*** Block opens ***
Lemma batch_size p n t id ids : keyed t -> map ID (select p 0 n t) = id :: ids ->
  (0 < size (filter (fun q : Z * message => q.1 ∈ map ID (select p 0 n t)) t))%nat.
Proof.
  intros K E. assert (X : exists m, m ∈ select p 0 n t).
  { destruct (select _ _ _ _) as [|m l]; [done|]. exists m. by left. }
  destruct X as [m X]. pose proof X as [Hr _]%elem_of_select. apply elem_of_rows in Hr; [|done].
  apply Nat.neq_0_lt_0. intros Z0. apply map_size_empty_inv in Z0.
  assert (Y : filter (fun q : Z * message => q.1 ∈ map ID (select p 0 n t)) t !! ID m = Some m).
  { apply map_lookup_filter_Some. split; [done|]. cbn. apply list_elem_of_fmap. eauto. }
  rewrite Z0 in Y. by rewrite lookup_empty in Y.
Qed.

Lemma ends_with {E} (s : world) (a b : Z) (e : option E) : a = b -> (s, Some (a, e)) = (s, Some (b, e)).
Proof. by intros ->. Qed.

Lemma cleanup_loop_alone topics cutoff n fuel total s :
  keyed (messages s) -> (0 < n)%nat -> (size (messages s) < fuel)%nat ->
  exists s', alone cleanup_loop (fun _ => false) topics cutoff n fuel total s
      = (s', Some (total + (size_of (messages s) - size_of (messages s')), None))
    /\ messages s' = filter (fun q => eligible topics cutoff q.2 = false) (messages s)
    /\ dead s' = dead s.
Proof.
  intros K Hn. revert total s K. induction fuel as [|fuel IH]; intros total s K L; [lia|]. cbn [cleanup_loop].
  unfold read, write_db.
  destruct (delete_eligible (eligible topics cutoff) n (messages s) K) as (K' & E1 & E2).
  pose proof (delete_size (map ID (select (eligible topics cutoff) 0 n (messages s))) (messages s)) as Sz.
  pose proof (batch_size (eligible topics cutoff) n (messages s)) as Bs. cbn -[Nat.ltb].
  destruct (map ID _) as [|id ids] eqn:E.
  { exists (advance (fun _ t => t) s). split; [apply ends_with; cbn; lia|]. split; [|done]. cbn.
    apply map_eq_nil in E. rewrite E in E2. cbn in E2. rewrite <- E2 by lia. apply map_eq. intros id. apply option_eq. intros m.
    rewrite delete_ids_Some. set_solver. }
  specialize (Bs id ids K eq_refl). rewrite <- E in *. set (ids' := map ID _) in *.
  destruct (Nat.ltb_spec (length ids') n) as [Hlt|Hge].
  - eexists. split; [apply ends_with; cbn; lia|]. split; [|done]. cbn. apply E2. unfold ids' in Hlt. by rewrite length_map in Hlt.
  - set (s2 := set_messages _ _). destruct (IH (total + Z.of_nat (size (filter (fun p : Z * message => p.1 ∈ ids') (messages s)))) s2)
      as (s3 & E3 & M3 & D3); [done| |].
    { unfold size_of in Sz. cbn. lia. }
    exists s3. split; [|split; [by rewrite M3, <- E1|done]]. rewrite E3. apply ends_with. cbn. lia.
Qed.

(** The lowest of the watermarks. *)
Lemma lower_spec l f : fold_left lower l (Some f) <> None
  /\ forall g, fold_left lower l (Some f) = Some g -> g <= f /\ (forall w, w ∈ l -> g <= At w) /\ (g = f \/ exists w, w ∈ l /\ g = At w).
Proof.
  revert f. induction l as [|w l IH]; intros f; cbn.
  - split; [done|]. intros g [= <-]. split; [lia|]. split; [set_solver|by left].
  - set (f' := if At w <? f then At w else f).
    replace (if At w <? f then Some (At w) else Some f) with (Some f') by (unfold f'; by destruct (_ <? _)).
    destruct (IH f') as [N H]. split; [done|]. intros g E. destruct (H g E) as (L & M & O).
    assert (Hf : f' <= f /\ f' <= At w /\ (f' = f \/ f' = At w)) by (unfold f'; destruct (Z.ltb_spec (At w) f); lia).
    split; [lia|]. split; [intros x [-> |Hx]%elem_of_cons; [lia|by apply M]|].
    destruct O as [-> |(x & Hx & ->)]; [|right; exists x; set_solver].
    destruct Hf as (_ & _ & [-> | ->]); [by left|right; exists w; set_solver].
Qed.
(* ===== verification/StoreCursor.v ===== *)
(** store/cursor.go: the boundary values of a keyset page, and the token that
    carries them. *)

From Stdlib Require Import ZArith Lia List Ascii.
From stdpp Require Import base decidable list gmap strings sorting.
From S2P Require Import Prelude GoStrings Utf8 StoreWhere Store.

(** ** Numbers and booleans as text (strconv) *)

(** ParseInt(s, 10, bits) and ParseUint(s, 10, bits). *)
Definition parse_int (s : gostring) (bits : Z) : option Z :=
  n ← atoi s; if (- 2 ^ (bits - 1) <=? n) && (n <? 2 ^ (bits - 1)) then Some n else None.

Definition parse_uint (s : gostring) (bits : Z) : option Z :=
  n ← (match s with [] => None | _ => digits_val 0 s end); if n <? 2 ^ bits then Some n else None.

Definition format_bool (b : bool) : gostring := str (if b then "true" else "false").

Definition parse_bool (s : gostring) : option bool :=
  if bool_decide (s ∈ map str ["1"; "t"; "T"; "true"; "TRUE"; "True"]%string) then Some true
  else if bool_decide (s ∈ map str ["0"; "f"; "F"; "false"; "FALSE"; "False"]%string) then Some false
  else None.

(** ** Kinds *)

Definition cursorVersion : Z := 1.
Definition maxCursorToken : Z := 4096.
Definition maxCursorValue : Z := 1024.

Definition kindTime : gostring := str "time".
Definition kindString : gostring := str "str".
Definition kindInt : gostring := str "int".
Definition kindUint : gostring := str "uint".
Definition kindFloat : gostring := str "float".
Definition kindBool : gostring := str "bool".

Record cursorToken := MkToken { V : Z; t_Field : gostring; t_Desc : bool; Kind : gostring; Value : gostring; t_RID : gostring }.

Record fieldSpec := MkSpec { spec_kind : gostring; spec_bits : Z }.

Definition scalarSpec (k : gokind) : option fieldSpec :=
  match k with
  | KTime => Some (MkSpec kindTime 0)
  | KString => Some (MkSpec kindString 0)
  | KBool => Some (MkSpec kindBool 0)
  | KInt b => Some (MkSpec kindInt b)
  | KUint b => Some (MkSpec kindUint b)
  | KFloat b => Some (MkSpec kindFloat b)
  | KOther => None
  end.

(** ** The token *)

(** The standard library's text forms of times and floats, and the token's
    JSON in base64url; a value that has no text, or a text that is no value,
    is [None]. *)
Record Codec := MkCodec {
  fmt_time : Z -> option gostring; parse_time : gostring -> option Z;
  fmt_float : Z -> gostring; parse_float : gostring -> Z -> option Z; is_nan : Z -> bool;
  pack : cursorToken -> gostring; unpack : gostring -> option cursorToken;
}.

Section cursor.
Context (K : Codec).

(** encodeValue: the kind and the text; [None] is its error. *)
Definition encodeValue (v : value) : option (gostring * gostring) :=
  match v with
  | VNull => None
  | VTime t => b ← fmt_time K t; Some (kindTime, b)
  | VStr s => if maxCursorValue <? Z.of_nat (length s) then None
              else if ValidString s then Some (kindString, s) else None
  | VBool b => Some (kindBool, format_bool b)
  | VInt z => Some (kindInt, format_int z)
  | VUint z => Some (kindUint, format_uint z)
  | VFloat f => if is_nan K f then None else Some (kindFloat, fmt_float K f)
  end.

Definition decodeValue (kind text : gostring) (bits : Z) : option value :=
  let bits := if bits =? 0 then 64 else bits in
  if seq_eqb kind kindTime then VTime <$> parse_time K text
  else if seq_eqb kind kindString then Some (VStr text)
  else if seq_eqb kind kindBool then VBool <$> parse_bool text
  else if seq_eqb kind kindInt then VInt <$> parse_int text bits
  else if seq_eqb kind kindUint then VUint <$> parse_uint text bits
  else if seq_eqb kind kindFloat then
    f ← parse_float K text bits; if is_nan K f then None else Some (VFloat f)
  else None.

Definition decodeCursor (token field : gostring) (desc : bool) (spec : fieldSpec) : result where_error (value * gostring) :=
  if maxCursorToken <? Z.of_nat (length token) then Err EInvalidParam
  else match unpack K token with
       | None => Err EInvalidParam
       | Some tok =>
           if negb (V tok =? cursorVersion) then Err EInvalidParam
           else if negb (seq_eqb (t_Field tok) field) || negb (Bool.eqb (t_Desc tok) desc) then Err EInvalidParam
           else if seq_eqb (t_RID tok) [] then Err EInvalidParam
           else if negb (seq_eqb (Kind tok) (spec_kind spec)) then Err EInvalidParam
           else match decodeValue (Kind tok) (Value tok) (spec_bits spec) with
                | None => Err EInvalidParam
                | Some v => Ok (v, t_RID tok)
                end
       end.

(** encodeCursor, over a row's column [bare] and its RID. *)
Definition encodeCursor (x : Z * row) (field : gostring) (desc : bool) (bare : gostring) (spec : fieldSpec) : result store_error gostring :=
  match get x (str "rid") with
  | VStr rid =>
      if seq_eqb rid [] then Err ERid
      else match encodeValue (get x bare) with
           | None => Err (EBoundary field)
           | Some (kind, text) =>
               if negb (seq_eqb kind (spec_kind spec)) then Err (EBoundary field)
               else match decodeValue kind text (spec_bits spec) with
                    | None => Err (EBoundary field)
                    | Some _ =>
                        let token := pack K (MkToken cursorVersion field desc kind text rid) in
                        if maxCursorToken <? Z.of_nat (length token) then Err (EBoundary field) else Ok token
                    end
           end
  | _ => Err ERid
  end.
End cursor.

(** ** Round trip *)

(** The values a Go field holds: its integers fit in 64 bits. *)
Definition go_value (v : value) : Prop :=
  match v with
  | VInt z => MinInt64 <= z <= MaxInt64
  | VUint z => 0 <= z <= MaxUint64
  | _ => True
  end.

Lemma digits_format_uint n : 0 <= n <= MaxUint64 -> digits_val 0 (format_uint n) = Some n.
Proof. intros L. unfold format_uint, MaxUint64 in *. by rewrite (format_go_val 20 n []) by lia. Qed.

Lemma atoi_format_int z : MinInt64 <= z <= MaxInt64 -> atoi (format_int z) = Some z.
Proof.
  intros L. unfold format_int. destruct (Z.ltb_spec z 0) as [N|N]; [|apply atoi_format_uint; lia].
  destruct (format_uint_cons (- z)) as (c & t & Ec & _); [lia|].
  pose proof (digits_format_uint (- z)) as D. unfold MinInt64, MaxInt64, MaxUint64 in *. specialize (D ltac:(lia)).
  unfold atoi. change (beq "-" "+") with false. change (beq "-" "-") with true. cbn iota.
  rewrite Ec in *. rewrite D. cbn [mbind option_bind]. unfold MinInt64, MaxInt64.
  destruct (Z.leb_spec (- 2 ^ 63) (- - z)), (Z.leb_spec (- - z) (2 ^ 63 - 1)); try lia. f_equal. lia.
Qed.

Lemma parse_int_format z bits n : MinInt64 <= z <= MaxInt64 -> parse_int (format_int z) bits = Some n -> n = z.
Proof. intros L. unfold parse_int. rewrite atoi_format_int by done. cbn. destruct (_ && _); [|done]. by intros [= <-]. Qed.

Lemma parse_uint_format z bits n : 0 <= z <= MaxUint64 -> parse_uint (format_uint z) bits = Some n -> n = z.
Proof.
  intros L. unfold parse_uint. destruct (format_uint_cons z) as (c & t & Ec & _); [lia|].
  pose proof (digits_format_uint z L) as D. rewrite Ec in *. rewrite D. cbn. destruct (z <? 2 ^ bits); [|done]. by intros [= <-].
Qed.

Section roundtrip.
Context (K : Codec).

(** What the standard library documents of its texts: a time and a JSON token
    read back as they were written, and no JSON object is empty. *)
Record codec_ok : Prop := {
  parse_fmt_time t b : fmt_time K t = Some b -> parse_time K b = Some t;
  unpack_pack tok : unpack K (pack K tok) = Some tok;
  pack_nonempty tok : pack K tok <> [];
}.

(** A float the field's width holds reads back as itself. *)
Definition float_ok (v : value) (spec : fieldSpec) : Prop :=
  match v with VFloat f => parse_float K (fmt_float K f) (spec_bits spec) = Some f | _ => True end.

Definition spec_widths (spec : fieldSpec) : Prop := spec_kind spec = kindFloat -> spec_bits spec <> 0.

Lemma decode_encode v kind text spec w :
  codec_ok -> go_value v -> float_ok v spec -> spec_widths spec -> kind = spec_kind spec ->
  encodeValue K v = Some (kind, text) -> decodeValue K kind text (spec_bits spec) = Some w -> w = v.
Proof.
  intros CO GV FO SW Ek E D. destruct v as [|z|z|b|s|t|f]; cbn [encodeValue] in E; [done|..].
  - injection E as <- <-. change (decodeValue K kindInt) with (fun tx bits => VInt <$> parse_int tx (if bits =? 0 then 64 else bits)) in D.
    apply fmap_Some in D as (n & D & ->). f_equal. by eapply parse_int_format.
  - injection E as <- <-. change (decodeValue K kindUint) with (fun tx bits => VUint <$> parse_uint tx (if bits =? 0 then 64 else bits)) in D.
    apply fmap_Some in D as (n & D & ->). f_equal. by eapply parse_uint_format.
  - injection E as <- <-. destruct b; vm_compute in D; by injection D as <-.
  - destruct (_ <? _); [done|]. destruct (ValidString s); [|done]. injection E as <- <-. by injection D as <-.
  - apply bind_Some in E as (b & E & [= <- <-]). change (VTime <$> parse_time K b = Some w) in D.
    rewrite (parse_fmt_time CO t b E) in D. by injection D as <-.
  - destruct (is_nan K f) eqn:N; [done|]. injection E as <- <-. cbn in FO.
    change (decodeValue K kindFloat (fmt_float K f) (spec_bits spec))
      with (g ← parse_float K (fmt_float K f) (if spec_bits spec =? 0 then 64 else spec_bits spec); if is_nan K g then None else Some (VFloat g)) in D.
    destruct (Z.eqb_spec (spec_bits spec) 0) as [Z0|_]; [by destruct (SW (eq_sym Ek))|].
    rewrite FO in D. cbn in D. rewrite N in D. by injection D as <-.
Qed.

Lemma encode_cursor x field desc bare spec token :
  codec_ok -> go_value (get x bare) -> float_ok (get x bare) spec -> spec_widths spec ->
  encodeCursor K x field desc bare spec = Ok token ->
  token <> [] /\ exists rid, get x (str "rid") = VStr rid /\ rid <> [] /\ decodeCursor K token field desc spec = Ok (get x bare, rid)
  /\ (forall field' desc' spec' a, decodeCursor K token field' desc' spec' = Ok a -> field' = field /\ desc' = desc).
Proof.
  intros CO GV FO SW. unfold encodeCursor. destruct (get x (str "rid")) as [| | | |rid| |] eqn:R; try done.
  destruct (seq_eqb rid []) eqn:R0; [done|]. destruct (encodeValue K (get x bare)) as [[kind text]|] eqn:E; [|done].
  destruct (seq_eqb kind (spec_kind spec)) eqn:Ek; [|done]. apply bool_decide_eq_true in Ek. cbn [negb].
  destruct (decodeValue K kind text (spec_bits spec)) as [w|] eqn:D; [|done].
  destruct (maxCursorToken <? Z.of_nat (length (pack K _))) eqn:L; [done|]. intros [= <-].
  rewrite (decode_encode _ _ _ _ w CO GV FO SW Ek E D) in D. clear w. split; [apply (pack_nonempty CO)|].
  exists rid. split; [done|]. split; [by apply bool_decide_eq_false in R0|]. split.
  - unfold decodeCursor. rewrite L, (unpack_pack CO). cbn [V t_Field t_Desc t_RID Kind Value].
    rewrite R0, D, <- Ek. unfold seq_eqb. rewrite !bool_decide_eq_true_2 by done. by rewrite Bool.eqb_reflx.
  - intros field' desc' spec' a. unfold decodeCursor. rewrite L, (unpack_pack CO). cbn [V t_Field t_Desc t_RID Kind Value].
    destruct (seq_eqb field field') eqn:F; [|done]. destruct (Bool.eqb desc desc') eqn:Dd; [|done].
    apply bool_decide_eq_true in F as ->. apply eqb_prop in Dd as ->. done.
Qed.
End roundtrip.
*** Block closes ***
*What you should do*. Looking at the entries above, can you reproduce exactly the lines from the one that holds "if maxCursorToken <? Z.of_nat (length token) then Err (EBoundary" through the one that holds "Lemma digits_format_uint n", and only those?

*The completed task*.
                        if maxCursorToken <? Z.of_nat (length token) then Err (EBoundary field) else Ok token
                    end
           end
  | _ => Err ERid
  end.
End cursor.

(** ** Round trip *)

(** The values a Go field holds: its integers fit in 64 bits. *)
Definition go_value (v : value) : Prop :=
  match v with
  | VInt z => MinInt64 <= z <= MaxInt64
  | VUint z => 0 <= z <= MaxUint64
  | _ => True
  end.

Lemma digits_format_uint n : 0 <= n <= MaxUint64 -> digits_val 0 (format_uint n) = Some n.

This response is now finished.